Knowledge of available muscle units is important as well. Always assess and prioritize which functions need to be restored and which muscle-tendon units are viable donors. In partial radial nerve palsies, some extensor groups are spared and attention should be directed to restoring the remaining functional deficits. Alternatively, if the patient is missing a muscle group from a concurrent injury, prior transfer, or congenital absence (i.e., palmaris longus [PL]), then alternative donors should be investigated. Synergistic muscles are preferred due to ease of rehabilitation. For example, wrist flexors and digit MCP extensors are usually contracting simultaneously, so postoperative occupational therapy is more intuitive than a finger flexor to finger extensor transfer.
7.3 Expectations
Injuries proximal to the elbow cause high radial nerve palsies, and tendon transfers are used to restore the resulting motor deficits in wrist extension, lesser digit MCP extension, and thumb extension. Injuries distal to the elbow cause low radial nerve palsies, often with preserved wrist extension from the ECRL. In low radial nerve injuries, tendon transfers restore lesser digit extension at the MCP joints and thumb extension.
The pronator teres (PT) is typically transferred to the extensor carpi radialis brevis (ECRB) as it inserts centrally on the hand at the base of the third metacarpal, which can create more neutral extension than the ECRL insertion on the second metacarpal. Flexor carpi radialis (FCR) and flexor carpi ulnaris (FCU) are common donors for lesser digit extension. PL or the ring finger flexor digitorum superficialis (FDS) can be transferred to the extensor pollicis longus (EPL).

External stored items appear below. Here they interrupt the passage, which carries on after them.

(** Decides the propositions that are closed. *)
Ltac decided := repeat match goal with |- context [bool_decide ?P] =>
  first [rewrite (bool_decide_true P) by done | rewrite (bool_decide_false P) by done] end.

(** Follows a program through every reply. *)
Ltac every_reply :=
  repeat first [ progress (unfold smf_destroy, smf_release, smf_unlink, mm_open_file_single, refuses, tally; decided; cbn)
               | match goal with |- forall r : reply, _ => intros [?|?] | |- wp ((if ?b then _ else _) ≫= _) _ => destruct b end
               | case_match ].

(** The calls that make the mapping: they do not throw and touch no lock; opening
    removes no name, creating removes its own. *)
Lemma open_map_ok id am : wp (mm_open_single moved_from id am) (fun x t => match x with Threw _ => False | _ => quiet t /\ keeps_names t end).
Proof.
  assert (H : wp (mm_open_single moved_from id am) (fun x t => keeps_names t)).
  { destruct am; every_reply; done. }
  eapply wp_mono; [|exact (wp_and _ _ _ (mm_open_ok moved_from SINGLE id am) (wp_and _ _ _ (only_wp _ _ (mm_open_single_calls moved_from id am)) H))].
  intros [a|e] t (H1 & H2 & H3); [|done]. split; [by apply not_fcntl_quiet|exact H3].
Qed.

Lemma create_map_ok id size : wp (mm_create_single moved_from id size) (fun x t => match x with Threw _ => False | _ => quiet t /\ 1 <= tally (unlinks id) t end).
Proof.
  assert (H : wp (mm_create_single moved_from id size) (fun x t => 1 <= tally (unlinks id) t)).
  { every_reply; lia. }
  eapply wp_mono; [|exact (wp_and _ _ _ (mm_create_ok moved_from SINGLE id size) (wp_and _ _ _ (only_wp _ _ (mm_create_single_calls moved_from id size)) H))].
  intros [a|e] t (H1 & H2 & H3); [|done]. split; [by apply not_fcntl_quiet|exact H3].
Qed.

FCR transfer to the first compartment extensors is less common. 2
7.4 Indications
Tendon transfers should be considered when there is loss of wrist extension, finger extension at the MCP joint, and thumb extension secondary to radial nerve injury with a poor prognosis for functional recovery due to known anatomic features, electrophysiologic, or minimal clinical improvement by 6 months after the injury.
7.5 Contraindications
Absolute:
Lack of appropriate donors tendon/muscle (which may be from concomitant median and ulnar nerve injury)

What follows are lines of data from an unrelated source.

(** * Each client is an automaton *)

Inductive client : Type := Active | Paused | Gone.
#[export] Instance client_eq_dec : EqDecision client.
Proof. solve_decision. Defined.

(** The state of a client by the sets it is in: in one of them [me], in the other [you]. *)
Definition state_of (me you : client) (mine yours : list Z) (fd : Z) : client :=
  if decide (fd ∈ mine) then me else if decide (fd ∈ yours) then you else Gone.
Abbreviation client_of := (state_of Active Paused).

(** What a received number means to a client, by its state: the protocol. *)
Definition receives (st : client) (v : Z) : client :=
  if v =? 0 then Gone
  else match st, request_of (v - 1) with
       | Gone, _ | _, Some CANCEL_SUBSCRIPTION => Gone
       | Active, Some PAUSE_SUBSCRIPTION => Paused
       | Paused, Some RESUME_SUBSCRIPTION => Active
       | _, _ => st
       end.

(** What an action of a loop makes of the client. *)
Definition after_action (me you : client) (a : action) : client := match a with Close => Gone | Move => you | Nothing => me end.

(** One call of the notifier, as the client on [fd] experiences it. *)
Definition client_step (fd : Z) (st : client) (x : call * reply) : client :=
  match x with
  | (Sys_accept _, Rval v) => if (0 <=? v) && (v =? fd) then Active else st
  | (Sys_recv fd' _, Rval v) => if fd' =? fd then receives st v else st
  | (Sys_send fd' true _, Rerr errno) => if (fd' =? fd) && hung_up errno then Gone else st
  | _ => st
  end.
Definition client_run (fd : Z) (st : client) (t : history) : client := fold_left (client_step fd) t st.

Lemma client_run_app fd st t t' : client_run fd st (t ++ t') = client_run fd (client_run fd st t) t'.
Proof. apply fold_left_app. Qed.

(** A few calls that concern one client only. *)
Definition about (fd : Z) (x : call * reply) : Prop :=
  match x.1 with Sys_recv fd' _ | Sys_send fd' _ _ | Sys_close fd' => fd' = fd | _ => False end.

Lemma client_run_other fd fd0 st t : Forall (about fd0) t -> fd <> fd0 -> client_run fd st t = st.
Proof.
  intros Ht Hne. unfold client_run. induction Ht as [|[c r] t H _ IH]; [done|]. cbn [fold_left].
  replace (client_step fd st (c, r)) with st; [done|]. destruct c; try done; unfold about in H; cbn in H; subst; cbn.
  - by destruct no_signal, r; rewrite ?(proj2 (Z.eqb_neq fd0 fd)) by done.
  - by destruct r; rewrite ?(proj2 (Z.eqb_neq fd0 fd)) by done.
Qed.

Lemma opens_other fd fd0 t : Forall (about fd0) t -> fd <> fd0 -> tally (opens fd) t = 0.
Proof.
  intros Ht Hne. induction Ht as [|[c r] t H _ IH]; [done|]. rewrite tally_cons, IH.
  destruct c; try done; unfold about in H; cbn in H; subst; cbn. by rewrite (proj2 (Z.eqb_neq fd0 fd)).
Qed.

Definition is_open (c : client) : Z := match c with Gone => 0 | _ => 1 end.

Muscle-tendon units with less than grade 4 strength
Severe joint contractures and ankylosis
Active infection
Inability to cooperate with postoperative restrictions and rehabilitation
Relative:
Donor muscle-tendon units with less than grade 5 strength
Moderate joint contractures
Soft tissue bed inflammation and sclerosis
7.6 Special Considerations
EMG and nerve conduction studies may be helpful 3 months following the injury in order to confirm radial nerve deficits or failure of spontaneous recovery. If clinical or electrophysiologic evidence of recovery is not present at 4 to 6 months, the prognosis for robust nerve recovery is poor. Preoperative passive range of motion should be assessed to ensure supple joints are present to accept tendon transfers. Patients with progressive neurological disorders affecting peripheral nervous system may be a poor candidate for tendon transfer due to possible neighboring involvement of nerves. It is also necessary to determine patient’s functional needs to ensure appropriate affected motions are restored.

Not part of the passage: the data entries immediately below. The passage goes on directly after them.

Lemma paused_round_ok fuel w s : carries w s -> (length (sub_requests s) < fuel)%nat ->
  exists w', server_step fuel PausedRound w = Some w' /\ carries w' (spec_round Paused s).
Proof.
  intros Hc Hf. pose proof Hc as [Ha Ho Hp Hs Hl Hq]. cbn [server_step]. unfold process_paused. rewrite server_run_bind, Ho, Hp.
  destruct (decide (sub_state s = Paused)) as [Hst|Hst].
  - rewrite <- Hst, clients_here, Hst, clients_away by done.
    destruct (loop_drains Paused Active paused_switch) with (rs := sub_requests s) (fuel := fuel) (k := wd_kernel w) as (k' & Hrun & Hk');
      try done; [by intros []|by rewrite Hl; cbn; rewrite Hst|by rewrite Hl..|].
    rewrite Hrun. eexists. split; [done|]. pose proof (spec_round_here s) as Hr. rewrite Hst in Hr. rewrite Hr. split; cbn; try done. by rewrite Hk', Hl.
  - rewrite (clients_away _ _ Hst), loop_idle, spec_round_away by done. cbn. eexists. split; [done|]. split; cbn; try done. by rewrite clients_away.
Qed.

(** A notification to the only observer is put into the queue, or waits. *)
Lemma notify_one_ok b n k : dn_observer_sockets n = [server_fd] -> lk_server (kn_link k) = true -> lk_client (kn_link k) = true ->
  if room (lk_down (kn_link k)) b then
    exists k', server_run k (DomainSocket.notify_observers b n) = Some (Returned (set_clients [server_fd] (dn_paused_observer_sockets n) n), k') /\
      kn_link k' = lk_set_down (lk_down (kn_link k) ++ b) (kn_link k)
  else server_run k (DomainSocket.notify_observers b n) = None.
Proof.
  intros Ho Hs Hc. unfold DomainSocket.notify_observers. rewrite server_run_bind, Ho. cbn [notify_loop mbind prog_bind sys].
  destruct (room _ b) eqn:Hr.
  - destruct (server_call k _ _ _ (server_send_room _ true b Hs Hc Hr)) as (k' & Hk & Hrun). rewrite Hrun. by exists k'.
  - by rewrite (server_wait _ _ _ (server_send_waits _ true b Hs Hc Hr)).
Qed.

(** The notifications of a list of operations have the size of the observer's type. *)
Definition op_sized (op : server_op) : Prop := match op with Broadcast b => notification_ok b | _ => True end.

(** The run follows the specification, and waits where it does. *)
Definition follows {A} (run : option (A * world)) (spec : option (A * subscription)) : Prop :=
  match spec with Some (a, s) => exists w, run = Some (a, w) /\ carries w s | None => run = None end.
Definition follows_op (run : option world) (spec : option subscription) : Prop :=
  match spec with Some s => exists w, run = Some w /\ carries w s | None => run = None end.

Lemma server_step_ok fuel op w s : carries w s -> (length (sub_requests s) < fuel)%nat -> op_sized op ->
  follows_op (server_step fuel op w) (spec_server op s).
Proof.
  intros Hc Hf Hb. destruct op as [| | | |b]; [| |by apply active_round_ok|by apply paused_round_ok|]; destruct Hc as [Ha Ho Hp Hs Hl Hq]; cbn [server_step spec_server follows_op].
  - rewrite Ha. unfold accept_client. rewrite Hs. cbn [mbind prog_bind sys].
    destruct (server_call (wd_kernel w) _ _ _ (accept_times_out (wd_link w) ltac:(by rewrite Hl))) as (k' & Hk & Hrun). rewrite Hrun. cbn.
    eexists. split; [done|]. split; cbn; try done. by rewrite Hk.
  - rewrite Ha. eexists. split; [done|]. by split.
  - destruct (decide (sub_state s = Active)) as [Hst|Hst].
    + pose proof (notify_one_ok b (wd_notifier w) (wd_kernel w)) as H. rewrite Hl in H. cbn [sub_link lk_down lk_server lk_client] in H.
      rewrite bool_decide_true in H by (by rewrite Hst). rewrite Ho, Hst, clients_here in H. specialize (H eq_refl eq_refl eq_refl).
      destruct (room _ b); cbn [follows_op]; [|by rewrite H]. destruct H as (k' & -> & Hk'). eexists. split; [done|].
      split; cbn; try done; [by rewrite Hp, Hst|rewrite Hk'; unfold sub_link; cbn; rewrite Hst, concat_app; cbn; by rewrite app_nil_r|].
      apply Forall_app. split; [done|]. by apply Forall_singleton.
    + unfold DomainSocket.notify_observers. rewrite server_run_bind, Ho. rewrite (clients_away _ _ Hst). cbn. eexists. split; [done|].
      split; cbn; try done. by rewrite clients_away.
Qed.

(** The requests only shrink on the notifier's side. *)
Lemma drain_length st rs : (length (drain st rs).2 <= length rs)%nat.
Proof. induction rs as [|r rs IH]; cbn; [lia|]. destruct (decide _); cbn; lia. Qed.
Lemma spec_server_requests op s s' : spec_server op s = Some s' -> (length (sub_requests s') <= length (sub_requests s))%nat.
Proof.
  destruct op; cbn; intros H; repeat case_match; simplify_eq/=; try lia; unfold spec_round; destruct (decide _); cbn; try lia; apply drain_length.
Qed.
Lemma sub_ask_requests r s s' : sub_ask r s = Some s' -> length (sub_requests s') = S (length (sub_requests s)).
Proof. unfold sub_ask. case_match; [|done]. intros [= <-]. cbn. rewrite length_app. cbn. lia. Qed.
Lemma spec_event_requests e s r s' : spec_event e s = Some (r, s') -> (length (sub_requests s') <= S (length (sub_requests s)))%nat.
Proof.
  destruct e as [op| | |ms]; cbn.
  - destruct (spec_server op s) eqn:E1; [|done]. intros [= <- <-]. pose proof (spec_server_requests _ _ _ E1). lia.
  - destruct (sub_ask _ s) eqn:E1; [|done]. intros [= <- <-]. by rewrite (sub_ask_requests _ _ _ E1).
  - destruct (sub_ask _ s) eqn:E1; [|done]. intros [= <- <-]. by rewrite (sub_ask_requests _ _ _ E1).
  - destruct (sub_queue s); [|by intros [= <- <-]; cbn; lia]. case_match; [done|]. intros [= <- <-]. cbn. lia.
Qed.

(** A call of the observer after the notifier's operations. *)
Lemma interleave_step fuel schedule w w1 c r l :
  server_steps fuel (default [] (head schedule)) w = Some w1 -> client_rule (wd_link w1) c r l ->
  exists k, kn_link k = l /\ forall A (q : reply -> prog A),
    interleave fuel schedule w (Sys c q) = interleave fuel (tail schedule) (wd_set_kernel k w1) (q r).
Proof.
  intros Hw H. destruct (client_obeys _ _ _ _ H) as (k & Hk & Hl). exists k. split; [done|]. intros A q. cbn [interleave]. rewrite Hw.
  cbn [mbind option_bind]. by rewrite Hk.
Qed.

Lemma interleave_wait {A} fuel schedule w w1 c (q : reply -> prog A) :
  server_steps fuel (default [] (head schedule)) w = Some w1 -> client_waits (wd_link w1) c ->
  interleave fuel schedule w (Sys c q) = None.
Proof. intros Hw H. cbn [interleave]. rewrite Hw. cbn [mbind option_bind]. by rewrite (client_blocks _ _ H). Qed.

Lemma interleave_call fuel w c r l : client_rule (wd_link w) c r l ->
  exists k, kn_link k = l /\ forall A (q : reply -> prog A), interleave fuel [] w (Sys c q) = interleave fuel [] (wd_set_kernel k w) (q r).
Proof. by apply interleave_step. Qed.

(** The observer sends a request after the notifier's operations. *)
Lemma ask_step fuel schedule w w1 s r nosignal :
  server_steps fuel (default [] (head schedule)) w = Some w1 -> carries w1 s -> sub_state s <> Gone ->
  match sub_ask r s with
  | Some s' => exists w2, carries w2 s' /\ forall A (q : reply -> prog A),
      interleave fuel schedule w (Sys (Sys_send client_fd nosignal (request_bytes r)) q) = interleave fuel (tail schedule) w2 (q (Rval 4))
  | None => forall A (q : reply -> prog A), interleave fuel schedule w (Sys (Sys_send client_fd nosignal (request_bytes r)) q) = None
  end.
Proof.
  intros Hw [Ha Ho Hp Hs Hl Hq] Hg. unfold sub_ask.
  assert (Hsrv : lk_server (wd_link w1) = true) by (rewrite Hl; cbn; by rewrite bool_decide_true).
  assert (Hup : lk_up (wd_link w1) = requests_bytes (sub_requests s)) by (by rewrite Hl).
  destruct (room _ (request_bytes r)) eqn:Hr.
  - destruct (interleave_step fuel schedule w w1 _ _ _ Hw (client_send_room (wd_link w1) nosignal (request_bytes r) ltac:(by rewrite Hl) Hsrv ltac:(by rewrite Hup))) as (k & Hk & Hrun).
    exists (wd_set_kernel k w1). split; [|intros A q; rewrite Hrun; by destruct r]. split; cbn; try done.
    rewrite Hk, Hl. unfold lk_set_up, sub_link, requests_bytes. cbn. rewrite fmap_app, concat_app. cbn [fmap list_fmap concat]. by rewrite app_nil_r.
  - intros A q. eapply interleave_wait; [exact Hw|]. apply client_send_waits; [by rewrite Hl|done|by rewrite Hup].
Qed.

(** [recv] of a notification: the first of the queue; the end of the wait; or none. *)
Lemma recv_step fuel w s : carries w s -> 0 < sizeof_notification -> sub_state s <> Gone ->
  match sub_queue s with
  | b :: q => exists w', carries w' (sub_put (sub_state s) (sub_requests s) q (sub_timeout s)) /\ forall A (f : reply -> prog A),
      interleave fuel [] w (Sys (Sys_recv client_fd sizeof_notification) f) = interleave fuel [] w' (f (Rval (1 + le_value b)))
  | [] =>
      if sub_timeout s =? 0 then forall A (f : reply -> prog A), interleave fuel [] w (Sys (Sys_recv client_fd sizeof_notification) f) = None
      else exists w', carries w' s /\ forall A (f : reply -> prog A),
        interleave fuel [] w (Sys (Sys_recv client_fd sizeof_notification) f) = interleave fuel [] w' (f (Rerr EAGAIN))
  end.
Proof.
  intros [Ha Ho Hp Hs Hl Hq] Hsz Hg.
  assert (Hsrv : lk_server (wd_link w) = true) by (rewrite Hl; cbn; by rewrite bool_decide_true).
  assert (Hcl : lk_client (wd_link w) = true) by (by rewrite Hl).
  assert (Hdown : lk_down (wd_link w) = concat (sub_queue s)) by (by rewrite Hl).
  destruct (sub_queue s) as [|b q] eqn:Hqu.
  - destruct (Z.eqb_spec (sub_timeout s) 0) as [Ht|Ht].
    + intros A f. eapply interleave_wait; [done|]. apply client_recv_waits; try done. by rewrite Hl.
    + destruct (interleave_call fuel w _ _ _ (client_recv_times_out (wd_link w) sizeof_notification Hcl Hdown Hsrv ltac:(by rewrite Hl))) as (k & Hk & Hrun).
      exists (wd_set_kernel k w). split; [|done]. split; cbn; try done; [by rewrite Hk|by rewrite Hqu].
  - inversion Hq as [|? ? [Hb Hbytes] Hq']; subst.
    assert (Hne : lk_down (wd_link w) <> []) by (rewrite Hdown; destruct b; [rewrite zlen_nil in Hb; lia|done]).
    destruct (interleave_call fuel w _ _ _ (client_recv_bytes (wd_link w) sizeof_notification Hcl Hne)) as (k & Hk & Hrun).
    unfold received, remaining in *. rewrite Hdown in *. cbn [concat] in *.
    assert (Hlen : Z.to_nat sizeof_notification = length b) by (by rewrite <- Hb, to_nat_zlen).
    rewrite Hlen, take_app_length in Hrun. rewrite Hlen, drop_app_length, Hl in Hk.
    exists (wd_set_kernel k w). split; [|done]. split; cbn; done.
Qed.

Lemma take_ok fuel ms o w s : carries w s -> connected o -> 0 < sizeof_notification -> sub_state s <> Gone ->
  follows (run_event fuel o (Take ms) w) (spec_event (Take ms) s).
Proof.
  intros Hc (Hsub & Hpau & Hso) Hsz Hg. cbn [spec_event run_event]. unfold so_receive, ob_receive, so_receive_helper. rewrite Hsub, Hpau, Hso.
  cbn [negb]. destruct (Z.gtb_spec ms 0) as [Hms|Hms]; cbn [mbind prog_bind sys].
  - destruct (interleave_call fuel w _ _ _ (client_get_timeout _)) as (k1 & Hk1 & Hrun1). rewrite Hrun1. clear Hrun1.
    cbn [mbind prog_bind sys].
    destruct (interleave_call fuel (wd_set_kernel k1 w) _ _ _ (client_set_timeout _ (timeval_of ms))) as (k2 & Hk2 & Hrun2). rewrite Hrun2. clear Hrun2.
    cbn [rc Z.ltb Z.compare mbind prog_bind sys]. cbn [wd_set_kernel wd_kernel] in Hk2. rewrite Hk1, (cr_link _ _ Hc) in Hk2.
    set (w2 := wd_set_kernel k2 _). set (s2 := sub_put (sub_state s) (sub_requests s) (sub_queue s) (timeval_of ms)).
    assert (Hc2 : carries w2 s2) by (destruct Hc; by split). clearbody w2.
    pose proof (recv_step fuel w2 s2 Hc2 Hsz Hg) as H. pose proof (cr_sizes _ _ Hc) as Hq. rewrite (cr_link _ _ Hc). cbn [sub_link lk_timeout].
    change (sub_queue s2) with (sub_queue s) in H. change (sub_timeout s2) with (timeval_of ms) in H. destruct (sub_queue s) as [|b q] eqn:Hqu.
    + destruct (timeval_of ms =? 0); cbn [follows]; [by rewrite H|]. destruct H as (w3 & Hc3 & ->). exists w3. split; [done|].
      unfold s2 in Hc3. exact Hc3.
    + destruct H as (w3 & Hc3 & ->). cbn [follows mbind prog_bind]. inversion Hq as [|? ? [_ Hbytes] _]; subst. pose proof (le_value_nonneg _ Hbytes).
      rewrite (proj2 (Z.eqb_neq _ 0)) by lia. cbn [mbind prog_bind sys_].
      destruct (interleave_call fuel w3 _ _ _ (client_set_timeout _ (sub_timeout s))) as (k4 & Hk4 & Hrun4). rewrite Hrun4.
      cbn [interleave mbind option_bind]. replace (1 + le_value b - 1) with (le_value b) by lia. eexists. split; [done|].
      destruct Hc3 as [? ? ? ? Hl3 ?]. split; cbn; try done. by rewrite Hk4, Hl3.
  - pose proof (recv_step fuel w s Hc Hsz Hg) as H. pose proof (cr_sizes _ _ Hc) as Hq. destruct (sub_queue s) as [|b q] eqn:Hqu.
    + destruct (sub_timeout s =? 0) eqn:Ht; cbn [follows]; [by rewrite H|]. destruct H as (w3 & Hc3 & ->). exists w3. split; [done|].
      destruct s; cbn in *; by subst.
    + destruct H as (w3 & Hc3 & ->). cbn [follows mbind prog_bind]. inversion Hq as [|? ? [_ Hbytes] _]; subst. pose proof (le_value_nonneg _ Hbytes).
      rewrite (proj2 (Z.eqb_neq _ 0)) by lia. cbn [mbind prog_bind interleave option_bind]. replace (1 + le_value b - 1) with (le_value b) by lia.
      by eexists.
Qed.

7.7 Special Instructions, Positioning, and Anesthesia
A regional nerve block may be helpful in reducing amount of general anesthesia
Supine position with operative extremity extended on a hand table
Careful preoperative observation and assessment of particular donor muscle strength
Determine particular muscle units available for transfer
If multiple incisions are necessary, leave ample distance between them for primary closure
If soft tissue deficits are present and primary closure is unobtainable, consider rotational or free flap coverage at the time of tendon transfer
Preoperative occupational therapy may be used to keep the wrist and hand joints supple
7.8 Tips, Pearls, and Lessons Learned
7.8.1 PT Donor
Harvest the tendon with a 3-cm extension of periosteum from the radial shaft to increase the effective tendon length for weaving. Routing the PT subcutaneously and superficial to the brachioradialis (BR) and ECRL can minimize adhesions (► Fig. 7.1).